Huawei caught in the headlines, or should that be headlights?

Photo by Aplgiray Kelem

I have been monitoring the news surrounding Huawei over the years and particularly as it has intensified under the Trump administration.  Lately, there has been no letting up.  Hardly a day goes by without Huawei making headline news around the world, but how did we get here?  

Huawei is undoubtedly the main beneficiary of China Inc.’s patient, strategic, and systematic plan to develop domestic tech champions in multiple categories. Baidu, Alibaba, and Tencent – known as BAT, are other such successful examples, but let’s focus on Huawei here.  

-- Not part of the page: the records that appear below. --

(* ===== verification/Opening.v ===== *)
(** * Opening payloads ([verifiable-inference/src/opening.rs])

    The four bodies a miner posts to answer an audit draw, their codecs, the
    seeded envelope and the signed payload around them.  Every [encode] and
    [decode] is the code's field by field; the laws of the pieces are [Codec]
    instances that the proofs about whole bodies compose. *)
From S2P Require Import Prelude Merkle Seq Wire.

Definition VERSION : Z := 1.
Definition VERSION_PREFIX : Z := 2.
Definition VERSION_CHAIN : Z := 3.
Definition VERSION_SEEDED : Z := 4.
Definition VERSION_ATTN : Z := 5.
Definition VERSION_RECUR : Z := 6.
Definition VERSION_ROOTS : Z := 7.
Definition VERSION_RESID : Z := 8.
Definition MAX_BODY_LEN : Z := 112 * 1024.
Definition SIGNATURE_LEN : Z := 32 + 64.
Definition MIN_PAYLOAD_LEN : Z := 1 + 32 + 1 + SIGNATURE_LEN.
Definition MAX_PAYLOAD_LEN : Z := MAX_BODY_LEN + SIGNATURE_LEN.

(** ** Signed payloads *)

Record SignedPayload := {
  signed_body : list byte;
  escrow_pubkey : list byte;
  signature : list byte;
}.

(** [SignedPayload::split] *)
Definition split_payload (payload : list byte) : option SignedPayload :=
  if (zlen payload <? MIN_PAYLOAD_LEN) || (MAX_PAYLOAD_LEN <? zlen payload) then None else
  let n := zlen payload - SIGNATURE_LEN in
  Some {| signed_body := slice payload 0 n;
          escrow_pubkey := slice payload n (n + 32);
          signature := slice payload (n + 32) (zlen payload) |}.

(** ** The data of the bodies *)

Record EntryOpening := { entry_index : Z; entry_bytes : list byte; entry_path : list Hash }.

Record ChunkRange := { range_first_chunk : Z; range_chunks : list byte; range_proof : list Hash }.

Abbreviation Weights := (EntryOpening * ChunkRange)%type.

Record Point := {
  p_n_ubatch : Z;
  p_pos_path : list Hash;
  p_meta_path : list Hash;
  p_entry : EntryOpening;
  p_partner : option EntryOpening;
  p_bias : option Weights;
  p_rows : list ChunkRange;
  p_x : list byte;
  p_x_path : list Hash;
  p_y_total_len : Z;
  p_y_chunk_index : Z;
  p_y_chunk : list byte;
  p_y_chunk_path : list Hash;
  p_y_path : list Hash;
}.

Record PrefixPoint := {
  pre_n_ubatch : Z;
  pre_pos_path : list Hash;
  pre_meta_path : list Hash;
  pre_entry : EntryOpening;
  pre_x : list byte;
  pre_x_path : list Hash;
  pre_embd : Weights;
  pre_norm : Weights;
}.

Record ExpertIds := { ids_chunk : list byte; ids_chunk_path : list Hash }.

Record LeafChunk := {
  lc_total_len : Z;
  lc_index : Z;
  lc_chunk : list byte;
  lc_chunk_path : list Hash;
  lc_leaf_path : list Hash;
}.

Record LeafBytes := { lb_bytes : list byte; lb_leaf_path : list Hash }.

Inductive LinkOpening :=
| Link_None
| Link_Norm (src : LeafBytes) (norm : Weights)
| Link_Token (embd norm : Weights)
| Link_Source (src : EntryOpening) (y : LeafChunk) (ids : option ExpertIds).

Inductive ResidSrc :=
| Src_Chunk (c : LeafChunk)
| Src_Token (e : EntryOpening) (r : ChunkRange).

Record MoeAdd := {
  scores : LeafBytes;
  moe_bias : Weights;
  ids : ExpertIds;
  slots : list LeafChunk;
  shexp : LeafChunk;
  router_row : Weights;
  moe_resid : LeafBytes;
  moe_norm : Weights;
}.

Inductive ResidAdd :=
| Add_Chunk (c : LeafChunk)
| Add_Normed (y : LeafBytes) (norm : Weights)
| Add_Moe (m : MoeAdd).

Record ResidPoint := {
  r_n_ubatch : Z;
  r_tok : Z;
  r_pos_path : list Hash;
  r_meta_path : list Hash;
  r_layer : EntryOpening;
  r_product : EntryOpening;
  r_dst : LeafChunk;
  r_src : ResidSrc;
  r_add : ResidAdd;
}.

Record Opening := {
  response_txid : Hash;
  points : list Point;
  prefix : option PrefixPoint;
  links : list (Z * LinkOpening);
  experts : list (option ExpertIds);
  resid : option ResidPoint;
  roots : option (Hash * Hash);
}.

Record FeedRow := {
  feed_x : list byte;
  feed_x_path : list Hash;
  feed_row : ChunkRange;
  feed_bias : option Weights;
}.

Record ExpertRow := {
  expert_entry : EntryOpening;
  expert_x : list byte;
  expert_x_path : list Hash;
  expert_row : ChunkRange;
}.

Record ResidOpening := {
  ro_response_txid : Hash;
  ro_roots : option (Hash * Hash);
  ro_resid : ResidPoint;
  ro_feed : FeedRow;
  ro_expert : option ExpertRow;
}.

Record AttnOpening := {
  at_response_txid : Hash;
  at_pos_root : Hash;
  at_seq_root : Hash;
  at_layer : EntryOpening;
  at_q_entry : EntryOpening;
  at_o_entry : EntryOpening;
  at_norms : list Weights;
  at_pos_path : list Hash;
  at_q : list LeafChunk;
  at_out : LeafBytes;
  at_kcache : SeqSpan;
  at_vcache : SeqSpan;
  at_anchor_pos_path : list Hash;
  at_anchor_k : list LeafChunk;
  at_anchor_v : list LeafChunk;
  at_absorb : list LeafChunk;
  at_path : list Z;
  at_parent : list byte;
  at_parent_path : list Hash;
  at_partials : list byte;
  at_lse : SeqSpan;
}.
(** C15: Nothing claimable is starved.  [select_claim_batch] ships nothing exactly when every eligible
    entry is a nominal one of the current CSV window and there are fewer than 87 of them. *)
Theorem select_batch_complete (es : list EscrowEntry) (daa : Z) (infl : gset Outpoint) :
  Forall (fun e => 0 <= batch_cap e) es ->
  select_claim_batch es daa infl = [] <->
  Forall (fun e => eligible daa infl e = true -> nominal e = true /\ csv_window e = csv_window_for_daa daa) es
  /\ zlen (filter (fun e => eligible daa infl e = true) es) < MAX_CLAIM_BATCH.
Proof.
  intros Hcap. unfold select_claim_batch. set (current := csv_window_for_daa daa).
  destruct (first_releasable_spec es daa infl (candidates es current)) as [[-> Hnone]|(c & Hc & -> & Hr)].
  - split; [intros _|done].
    assert (Hnom : Forall (fun e => eligible daa infl e = true -> nominal e = true /\ csv_window e = current) es).
    { apply Forall_lookup. intros i e He Hel. rewrite Forall_lookup in Hcap.
      assert (Hpass : forall p, (p, None) ∈ candidates es current -> p <> 0 -> in_pass p current e = false).
      { intros p Hp Hne. specialize (Hnone _ Hp). unfold releasable in Hnone. cbn [fst] in Hnone.
        destruct (Z.eqb_spec p 0); [done|]. apply negb_false_iff, Z.eqb_eq in Hnone.
        destruct (candidate_batch es daa infl (p, None)) as [|x t] eqn:E; [|rewrite zlen_cons in Hnone; pose proof (zlen_nonneg t); lia].
        apply (candidate_empty _ _ _ _ i e He (Hcap _ _ He)) in E. cbn [fst snd] in E.
        apply not_true_iff_false. intros Hin. rewrite (proj2 (admissible_spec daa infl p None e)) in E; done. }
      pose proof (Hpass 1 ltac:(rewrite elem_of_candidates; auto) ltac:(done)) as H1.
      pose proof (Hpass 2 ltac:(rewrite elem_of_candidates; auto) ltac:(done)) as H2.
      pose proof (Hpass 3 ltac:(rewrite elem_of_candidates; auto) ltac:(done)) as H3.
      unfold in_pass in H1, H2, H3. cbn in H1, H2, H3. unfold nominal.
      destruct (orphan_slashed e), (batch_cap e =? 0), (Z.eqb_spec (csv_window e) current); try done. }
    split; [done|].
    destruct (filter (fun e => eligible daa infl e = true) es) as [|e l] eqn:El; [done|]. rewrite <- El.
    assert (Hin : e ∈ filter (fun e => eligible daa infl e = true) es) by (rewrite El; apply list_elem_of_here).
    apply list_elem_of_filter in Hin as [Hel Hin]. rewrite Forall_forall in Hnom.
    specialize (Hnone (0, Some current)). unfold releasable, MIN_CLAIM_BATCH, MAX_CLAIM_BATCH, zlen in *.
    cbn [fst Z.eqb] in Hnone. rewrite nominal_candidate_length in Hnone. apply Z.leb_gt in Hnone.
    + assert (Hle : (length (filter (fun e => eligible daa infl e = true) es)
        <= length (filter (fun e => admissible daa infl 0 (Some current) e = true) es))%nat); [|lia].
      apply filter_length_le, Forall_forall. intros e' Hin' Hel'.
      destruct (Hnom e' Hin' Hel'). apply admissible_spec. split_and!; [done..|]. by intros ? [= <-].
    + apply elem_of_candidates. left. exists current. split; [done|]. apply list_elem_of_fmap.
      exists e. split; [symmetry; by apply Hnom|done].
  - split; [intros Hb|intros [Hnom Hlen]; exfalso].
    { rewrite Hb in Hr. apply elem_of_candidates in Hc as [(w & -> & _)|[-> |[-> | ->]]]; done. }
    apply elem_of_candidates in Hc as [(w & -> & _)|Hc].
    + unfold releasable, MIN_CLAIM_BATCH, MAX_CLAIM_BATCH, zlen in *. cbn [fst Z.eqb] in Hr.
      rewrite nominal_candidate_length in Hr. apply Z.leb_le in Hr.
      assert (Hle : (length (filter (fun e => admissible daa infl 0 (Some w) e = true) es)
        <= length (filter (fun e => eligible daa infl e = true) es))%nat); [|lia].
      apply filter_length_le, Forall_forall. intros e _ Ha. by apply admissible_spec in Ha as (_ & ? & _).
    + destruct (candidate_sound es daa infl c) as (_ & _ & Hall & _).
      destruct (candidate_batch es daa infl c) as [|i t]; [by destruct Hc as [-> |[-> | ->]]|].
      apply Forall_inv in Hall as (e & He & Ha & _). apply admissible_spec in Ha as (Hp & Hel & _).
      rewrite Forall_lookup in Hnom. destruct (Hnom _ _ He Hel) as [Hn Hw].
      unfold nominal, in_pass in *. apply andb_true_iff in Hn as [Hb Hd]. fold current in Hp.
      rewrite Hb, Hw, Z.eqb_refl in Hp. apply negb_true_iff in Hd. rewrite Hd in Hp.
      by destruct Hc as [-> |[-> | ->]].
Qed.
End SelectTheorems.
(** The claims that have not expired stay, their outpoints reserved. *)
Lemma expire_spec daa w : reserved (in_flight w) (in_flight_outpoints w) ->
  let w' := expire_in_flight daa w in
  reserved (in_flight w') (in_flight_outpoints w')
  /\ in_flight w' = filter (fun tc => expired daa tc.2 = false) (in_flight w).
Proof.
  intros Hres. unfold expire_in_flight.
  destruct (expire_loop (filter (fun tc => expired daa tc.2 = true) (map_to_list (in_flight w))) w) as [Hr Hf]; [| |done|].
  - eapply sublist_NoDup; [apply (NoDup_fst_map_to_list (in_flight w))|]. apply fmap_sublist, sublist_filter.
  - apply Forall_forall. intros [t c] [_ Hin]%list_elem_of_filter. by apply elem_of_map_to_list.
  - split; [done|]. rewrite Hf. apply map_eq. intros t. apply option_eq. intros c.
    rewrite !map_lookup_filter_Some. cbn. rewrite list_elem_of_fmap. split; intros [Ht H]; (split; [done|]).
    + destruct (expired daa c) eqn:E; [|done]. exfalso. apply H. exists (t, c). split; [done|].
      apply list_elem_of_filter. split; [done|]. by apply elem_of_map_to_list.
    + intros ([t' c'] & -> & [He Hin]%list_elem_of_filter). apply elem_of_map_to_list in Hin. cbn in *. congruence.
Qed.

(** ** Operations that keep the outpoints and block hashes *)

Definition frame (es : list EscrowEntry) : list (Outpoint * string) := (fun e => (outpoint e, block_hash e)) <$> es.

Lemma frame_outs es : outpoint <$> es = fst <$> frame es.
Proof. unfold frame. by rewrite <- list_fmap_compose. Qed.

Lemma indexes_frame bi es es' : frame es' = frame es -> indexes bi es -> indexes bi es'.
Proof.
  intros Hf H h i. rewrite (H h i).
  assert (Hi : (exists e, es' !! i = Some e /\ block_hash e = h) <-> exists e, es !! i = Some e /\ block_hash e = h); [|by rewrite Hi].
  assert (Heq : forall l, (exists e, l !! i = Some e /\ block_hash e = h) <-> (snd <$> frame l) !! i = Some h).
  { intros l. unfold frame. rewrite <- list_fmap_compose, list_lookup_fmap.
    destruct (l !! i) as [e|]; cbn; naive_solver. }
  by rewrite !Heq, Hf.
Qed.
(* ===== verification/WeightTree.v ===== *)
(** * The weight index ([src/pom.rs])

    The Merkle tree over a model's 32-byte chunks: the reference functions, and
    [WeightIndex], which stores only every fifth level of it in a file and
    recomputes the others.  The GGUF reader behind [ChunkSource] is the list of
    chunks it yields; the tree file is its bytes; levels are counters kept in
    [nat], node indexes and offsets are [Z].  Locks, progress logs, the on-disk
    cache and its sidecar are not modelled: the index is the value a build returns. *)
From S2P Require Import Prelude Merkle.
From stdpp Require Import gmap.
#[local] Open Scope Z_scope.

Definition CHECKPOINT_INTERVAL : nat := 5.

(** The environment: the two memo switches. *)
Class MemoConfig := { memo_enabled : bool; sibling_memo_max_nodes : Z }.

Record StoredLevel := { level : nat; offset : Z; count : Z }.

Record WeightIndex := {
  n_chunks : Z;
  r_t : Hash;
  chunk_source : list (list byte);
  tree_file : list byte;
  checkpoints : list StoredLevel;
  total_levels : nat;
  dense : option (list (list Hash));
  sibling_memo : gmap (nat * Z) Hash;
}.

Definition set_memo (m : gmap (nat * Z) Hash) (w : WeightIndex) : WeightIndex :=
  {| n_chunks := n_chunks w; r_t := r_t w; chunk_source := chunk_source w; tree_file := tree_file w;
     checkpoints := checkpoints w; total_levels := total_levels w; dense := dense w; sibling_memo := m |}.

Section Definitions.
Context `{B3 : Blake3}.

(** One level up: an odd last node is paired with itself. *)
Definition level_up (l : list Hash) : list Hash := pair_up hash_pair (fun c => hash_pair c c) l.

Fixpoint merkle_root_loop (fuel : nat) (l : list Hash) : res Hash :=
  if zlen l <=? 1 then index l 0 else
  match fuel with O => Panic | S fuel => merkle_root_loop fuel (level_up l) end.
Definition merkle_root (leaves : list Hash) : res Hash :=
  if zlen leaves =? 0 then Panic else merkle_root_loop (levels (zlen leaves)) leaves.

(** The sibling a proof lists at one level: past the end, the node itself. *)
Definition sibling_of (l : list Hash) (idx : Z) : res Hash :=
  let sib_idx := if Z.even idx then idx + 1 else idx - 1 in
  if sib_idx <? zlen l then index l sib_idx else index l idx.
Fixpoint merkle_proof_loop (fuel : nat) (l : list Hash) (idx : Z) (path : list Hash) : res (list Hash) :=
  if zlen l <=? 1 then mret path else
  match fuel with
  | O => Panic
  | S fuel => sib ← sibling_of l idx; merkle_proof_loop fuel (level_up l) (Z.shiftr idx 1) (path ++ [sib])
  end.
Definition merkle_proof (leaves : list Hash) (idx : Z) : res (list Hash) :=
  merkle_proof_loop (levels (zlen leaves)) leaves idx [].

Fixpoint fold_path (acc : Hash) (idx : Z) (path : list Hash) : Hash :=
  match path with
  | [] => acc
  | sib :: path => fold_path (if Z.even idx then hash_pair acc sib else hash_pair sib acc) (Z.shiftr idx 1) path
  end.
Definition verify_merkle (leaf : Hash) (idx : Z) (path : list Hash) (root : Hash) : bool :=
  bool_decide (fold_path leaf idx path = root).

(** ** Building the sparse tree *)

(** Exactly [rounds] levels up. *)
Fixpoint fold_levels (batch : list Hash) (rounds : nat) : res Hash :=
  match rounds with O => index batch 0 | S rounds => fold_levels (level_up batch) rounds end.

(** [n] rounds of [div_ceil(2)]. *)
Fixpoint count_at_level (n_chunks : Z) (level : nat) : Z :=
  match level with O => n_chunks | S level => count_at_level (div_ceil n_chunks 2) level end.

China had the foresight and enormous market size to develop its telecommunications services by attracting leading foreign vendors to China. It also spurred on its local industry by implementing policies that went far beyond what other countries ever tried or could achieve.  From the nineties onwards, these included conditional investment into local R&D labs and factories in exchange for market access.  The effort has been long and concerted, leading to the rise of domestic competitors, and culminating with Huawei eventually displacing century old multinational telecom vendors and occupying pole position today.  Gone are America’s champions Lucent (ex-AT&T) and Motorola, Canada’s Nortel Networks, UK’s Marconi, France’s Alcatel, Germany’s Siemens, and champions from Japan, South Korea and others.  

Here’s an oversimplification of Huawei’s trajectory from its early days as a local telecom reseller to the global juggernaut it has become:

  1. Benefited from global vendors’ sustained multi-year investment and development of the Chinese telecom ecosystem.  These global vendors included all those listed above now in the dustbin of history;
  2. Developed into the local champion. Remember, this was no small feat, as China is the largest market;
  3. Started overseas invasion in China’s backyard, South East Asia and South Asia;
  4. Followed market expansion in other developing markets around the world including Africa, the Middle East, and Latin America;
  5. Current phase: conquer the west. Western Europe, including UK’s BT, was the first to fall in 2005.

What I have covered so far refers to the telecoms infrastructure and services business which includes the much talked about 5G.  Furthermore, Huawei surprised industry watchers when it announced a year ago that it derived in 2018 (results for 2019 have yet to be released) an even higher revenue from its consumer business, which includes smartphones and other devices, than from its carrier business.  Enterprise sales are a distant third.  

The question is what the rest of the world should do today.  Accusing Huawei of cyber-espionage and introducing artificial barriers, such as outright bans by the USA and Australia, or partial bans by the UK, are not the answers.  Huawei is the beneficiary of China Inc.’s policies and has immensely benefited from China’s interventions, which include subsidies, cheap loans, non-trade barriers, etc. Replying in the same way will not offer an adequate or sustainable solution.  

I’d advocate to have faith that the market will eventually correct itself.  Surely, no carrier wants to be held hostage by Huawei.  All the talk of Huawei being cheap is misleading as it assumes Huawei is a philanthropic company.  They like to conquer markets, true, but they want to make money too.  Give them any opportunity and they will.  As soon as they secure their position through incumbency or other types of advantages, they increase their prices. We have seen this happen already, particularly as Huawei’s R&D is now considered comparable to, and sometimes even superior to, its competitors’.  The carriers know this and are vigilant not to allow it to develop into a monopoly, which is the path the industry is currently heading towards.  

Sweden’s Ericsson and Finland’s Nokia are the last two standing in the face of Huawei for end-to-end 5G contracts, and they are not in very good shape.  However, it should be left to the industry to develop new players that can out-innovate Huawei and others, one application at a time.  

Indeed, a plethora of specialized innovators have sprung up and can play as disrupters, particularly as 5G brings about cloud computing, virtualization, edge computing, and other technological developments.  However, the emphasis on 5G shouldn’t be overhyped, because even if the innovators don’t fulfil their promise with it, there will be more “G” ahead.  Looking back, there have only been two other successful “G” transformations, 2G and 4G, that brought about fundamental change. 2G successfully leapt forward into the digital era which brought along security, efficiency, and messaging. On the other hand, 3G flopped because the promise of wireless internet did not materialize until a generation later with 4G.

It is not accurate to put the entire blame for the demise of the West’s telecom champions on China Inc. and Huawei.  The reasons are numerous.  This one stands out: with the advent of the internet and subsequent wireless internet, a new generation of firms sprung up, including the likes of Facebook, Amazon, Netflix, Google, to name a few.  These over the top (OTT) firms delivered their products over the telcos and mobile operators’ networks without paying the due fee.  Having to build ever larger bandwidth for their OTT-hungry consumer and enterprise customers without being able to charge more is in part what led to the unstoppable rise of Huawei (see points 3-5 above), that conveniently stepped in with cheaper products combined with subsidized loans to the suffering telcos.